The Reproductive Health (Access to Terminations) Act, passed by state parliament on Thursday, decriminalises abortion, but in a bid to win broader public and parliamentary support, it imposes conditions on terminations after 16 weeks pregnancy.

After 16 weeks, two doctors must agree the termination would lessen the risk of physical or mental injury to the woman.

However, a later section of the act amends the state’s criminal code so that no doctor can be prosecuted for any abortion as long as it is performed “in good faith and with reasonable care and skill”, “for the woman’s benefit” and is “reasonable having regard to all the circumstances”.

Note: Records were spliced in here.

Lemma render_valid v : value_ok v = true → utf8_valid (render v) = true.
Proof.
  induction v as [|[]|n|f|s|l IH|m IH] using value_nested_ind; try done.
  - intros _. apply dec_valid.
  - intros [_ H]%andb_true_iff. apply float_leaf in H as (Hf & _ & Hu & _). simpl. by rewrite Hf.
  - intros [H _]%andb_true_iff. by apply write_string_valid.
  - intros H%value_ok_arr. cbn [render]. apply utf8_valid_app; [done|].
    apply utf8_valid_app; [|done]. apply join_valid; [done|]. apply Forall_fmap.
    induction IH as [|x l Hx Hl IHl]; constructor; simpl in H; apply andb_true_iff in H as [? ?];
      [by apply Hx|by apply IHl].
  - intros [_ H]%value_ok_obj. rewrite render_obj. apply utf8_valid_app; [done|].
    apply utf8_valid_app; [|done]. apply join_valid; [done|]. apply Forall_fmap.
    induction IH as [|[k x] l Hx Hl IHl]; constructor; simpl in H;
      apply andb_true_iff in H as [[Hk ?]%andb_true_iff ?]; [|by apply IHl].
    apply utf8_valid_app; [by apply write_string_valid|]. apply utf8_valid_app; [done|by apply Hx].
Qed.

(** What stands between the braces of an object. *)
Lemma fields_valid m :
  value_ok (Obj m) = true → utf8_valid (join "," (write_field <$> m)) = true.
Proof.
  intros [_ H]%value_ok_obj. apply join_valid; [done|]. apply Forall_fmap, Forall_forall.
  intros [k x] Hin%list_elem_of_In. rewrite forallb_forall in H.
  apply H, andb_true_iff in Hin as [Hk Hx].
  apply utf8_valid_app; [by apply write_string_valid|]. by apply utf8_valid_app, render_valid.
Qed.

(** ** Reading a rendering back *)

Definition fits (depth : nat) (v : Value) : bool := bool_decide (depth + height v ≤ MAX_DEPTH).

Definition verdict (b : bool) (v : Value) : result Value ParseError :=
  if b then Ok v else Err Malformed.

Definition follow (rest : string) : Prop := stops rest = true ∧ utf8_valid rest = true.

Definition reads (v : Value) : Prop := ∀ fuel depth rest,
  follow rest →
  answers (value fuel depth) (render v +:+ rest) (verdict (fits depth v) v) rest.

Lemma fits_arr_cons depth x l : fits depth (Arr (x :: l)) = fits (S depth) x && fits depth (Arr l).
Proof.
  unfold fits. rewrite <-bool_decide_and. apply bool_decide_ext. cbn [height foldr]. lia.
Qed.

Lemma fits_obj_cons depth k x m :
  fits depth (Obj ((k, x) :: m)) = fits (S depth) x && fits depth (Obj m).
Proof.
  unfold fits. rewrite <-bool_decide_and. apply bool_decide_ext. cbn [height foldr]. lia.
Qed.

Lemma fits_bound depth v : fits depth v = true → depth ≤ MAX_DEPTH.
Proof. intros H%bool_decide_eq_true. lia. Qed.

Lemma join_cons2 sep x y l : join sep (x :: y :: l) = x +:+ sep +:+ join sep (y :: l).
Proof. unfold join. cbn [sconcat foldr fmap list_fmap]. by text_simpl. Qed.

Lemma join_one sep x : join sep [x] = x.
Proof. unfold join. simpl. apply sapp_nil_r. Qed.

(** Whitespace skipped before a rendering. *)
Lemma answers_solid {A} (k : unit → Parser A) s t r s' :
  solid s = true → answers (k tt) (s +:+ t) r s' →
  answers (st_bind skip_ws k) (s +:+ t) r s'.
Proof.
  intros Hs H. eapply answers_bind; [|done]. apply answers_exact. unfold skip_ws.
  by rewrite solid_ws.
Qed.

Lemma answers_stop {A} (k : unit → Parser A) b t r s' :
  is_ascii_whitespace b = false → answers (k tt) (String b t) r s' →
  answers (st_bind skip_ws k) (String b t) r s'.
Proof.
  intros Hb H. eapply answers_bind; [|done]. apply answers_exact. unfold skip_ws. cbn [drop_ws].
  by rewrite Hb.
Qed.

(** One item of a container: its value, then its verdict. *)
Lemma answers_item {A} v fuel depth (k : Value → Parser A) rest r s' :
  reads v → follow rest →
  (if fits depth v then answers (k v) rest r s' else r = Err Malformed) →
  answers (st_bind (value fuel depth) k) (render v +:+ rest) r s'.
Proof.
  intros Hv Hr H. pose proof (Hv fuel depth rest Hr) as Hread. unfold verdict in Hread.
  destruct (fits depth v).
  - by eapply answers_bind.
  - by eapply answers_bind_err.
Qed.

Lemma elements_read x l : Forall reads (x :: l) → forallb value_ok (x :: l) = true →
  ∀ fuel depth acc rest, follow rest → depth ≤ MAX_DEPTH →
  answers (elements fuel depth acc) (join "," (render <$> x :: l) +:+ String "]" rest)
    (verdict (fits depth (Arr (x :: l))) (Arr (acc ++ x :: l))) rest.
Proof.
  revert x. induction l as [|y l IH]; intros x HP Hok fuel depth acc rest Hrest Hd.
  all: apply Forall_cons in HP as [Hx HP]; cbn [forallb] in Hok;
       apply andb_true_iff in Hok as [Hxo Hok]; (destruct fuel as [|fuel]; [done|]);
       rewrite fits_arr_cons; cbn [elements].
  - rewrite fmap_cons, join_one. apply answers_solid; [by apply render_solid|].
    apply answers_item; [done|split; [done|by rewrite utf8_valid_ascii; [apply Hrest|]]|].
    destruct (fits (S depth) x) eqn:Hf; [|done]. apply answers_stop; [done|].
    eapply answers_bind; [by apply answers_exact|]. cbn [Ascii.eqb Bool.eqb].
    assert (fits depth (Arr []) = true) as ->.
    { apply fits_bound in Hf. apply bool_decide_eq_true. simpl. lia. }
    by apply answers_exact.
  - rewrite !fmap_cons, join_cons2, !sapp_assoc. apply answers_solid; [by apply render_solid|].
    change ("," +:+ ?t) with (String "," t).
    change (forallb value_ok (y :: l) = true) in Hok.
    set (tl := join "," (render y :: (render <$> l)) +:+ String "]" rest).
    assert (utf8_valid tl = true) as Htl.
    { apply utf8_valid_app; [apply join_valid; [done|]|].
      - rewrite <-fmap_cons. apply Forall_fmap, Forall_forall. intros z Hz.
        apply render_valid. rewrite forallb_forall in Hok. apply Hok, list_elem_of_In, Hz.
      - by rewrite utf8_valid_ascii; [apply Hrest|]. }
    apply answers_item; [done|split; [done|by rewrite utf8_valid_ascii]|].
    destruct (fits (S depth) x) eqn:Hf; [|done]. apply answers_stop; [done|].
    eapply answers_bind; [by apply answers_exact|]. cbn [Ascii.eqb Bool.eqb].
    eapply answers_bind; [by apply answers_exact|]. cbn [andb].
    replace (acc ++ x :: y :: l) with ((acc ++ [x]) ++ y :: l) by by rewrite <-app_assoc.
    by apply IH.
Qed.

Lemma bt_sorted_app_above acc k (x : Value) m :
  bt_sorted (acc ++ (k, x) :: m) = true → forallb (λ p, slt p.1 k) acc = true.
Proof.
  induction acc as [|[k' x'] acc IH]; [done|]. simpl. intros [Ha Hs]%andb_true_iff.
  rewrite IH, andb_true_r by done. unfold bt_above in Ha. rewrite forallb_app in Ha.
  apply andb_true_iff in Ha as [_ Ha]. simpl in Ha. by apply andb_true_iff in Ha as [-> _].
Qed.

(** One field of an object, up to its value. *)
Lemma answers_field {A} (k : string → Parser A) key t r s' :
  utf8_valid key = true → utf8_valid t = true →
  answers (k key) t r s' →
  answers (let* _ := skip_ws in
           let* c := peek in
           if negb (bool_decide (c = Some DQUOTE)) then st_throw Malformed
           else let* key := string_lit in k key) (write_string key +:+ t) r s'.
Proof.
  intros Hk Ht H. apply answers_solid; [done|].
  eapply answers_bind; [by apply answers_exact|]. cbn [negb bool_decide].
  rewrite bool_decide_true by done. cbn [negb].
  eapply answers_bind; [by apply answers_exact, string_lit_reads|done].
Qed.

(** The colon of a field. *)
Lemma answers_colon {A} (k : Parser A) t rest r s' :
  solid t = true → answers k (t +:+ rest) r s' →
  answers (let* _ := skip_ws in
           let* c := peek in
           if negb (bool_decide (c = Some ":"%char)) then st_throw Malformed
           else let* _ := advance in let* _ := skip_ws in k) (":" +:+ t +:+ rest) r s'.
Proof.
  intros Ht H. apply answers_stop; [done|]. eapply answers_bind; [by apply answers_exact|].
  rewrite bool_decide_true by done. cbn [negb].
  eapply answers_bind; [by apply answers_exact|]. by apply answers_solid.
Qed.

The state’s Law Society, backed by a barrister’s legal advice and an administrative law expert, believes the criminal code change decriminalises all abortions that meet the good faith, care and benefit test.

In written advice, the society advised the state’s upper house that this rendered the 16-week safeguards “wholly inoperative” and allows for lawful “termination at any time prior to birth”.

The society would not comment on the issue yesterday but a number of senior lawyers are concerned the claim that the act imposes restraints on abortions beyond 16 weeks is a “legal fiction”.

Supporters of the legislation argue that doctors flouting the post-16 week safeguards would face professional misconduct proceedings. However, some senior legal figures say this is unclear and far from guaranteed.

University of Tasmania administrative law expert Michael Stokes told The Weekend Australian there was no criminal sanction for a doctor ignoring the post-16-week safeguards in section 5 of the act.

“The act decriminalises abortions at any period of pregnancy as long as performed by a medical practitioner with good faith, reasonable care and the woman’s consent,” Mr Stokes said.

“The question of professional discipline is more difficult. But . . . there is strong argument that a doctor who ignored section 5 could not be subject to any professional discipline.”

Tasmanian Health Minister Michelle O’Byrne, who sponsored the legislation as a private member’s bill, conceded the lack of criminal sanctions, but insisted doctors flouting safeguards faced professional sanction.

However, Mr Stokes said a doctor ignoring the requirements could argue they had no case to answer if they were in compliance with the new tests of good faith, reasonable care and benefit.

The Australian Medical Association said it believed any breach of the post-16-week safeguards would, if a complaint were made, be considered by the state’s Health Complaints Commission.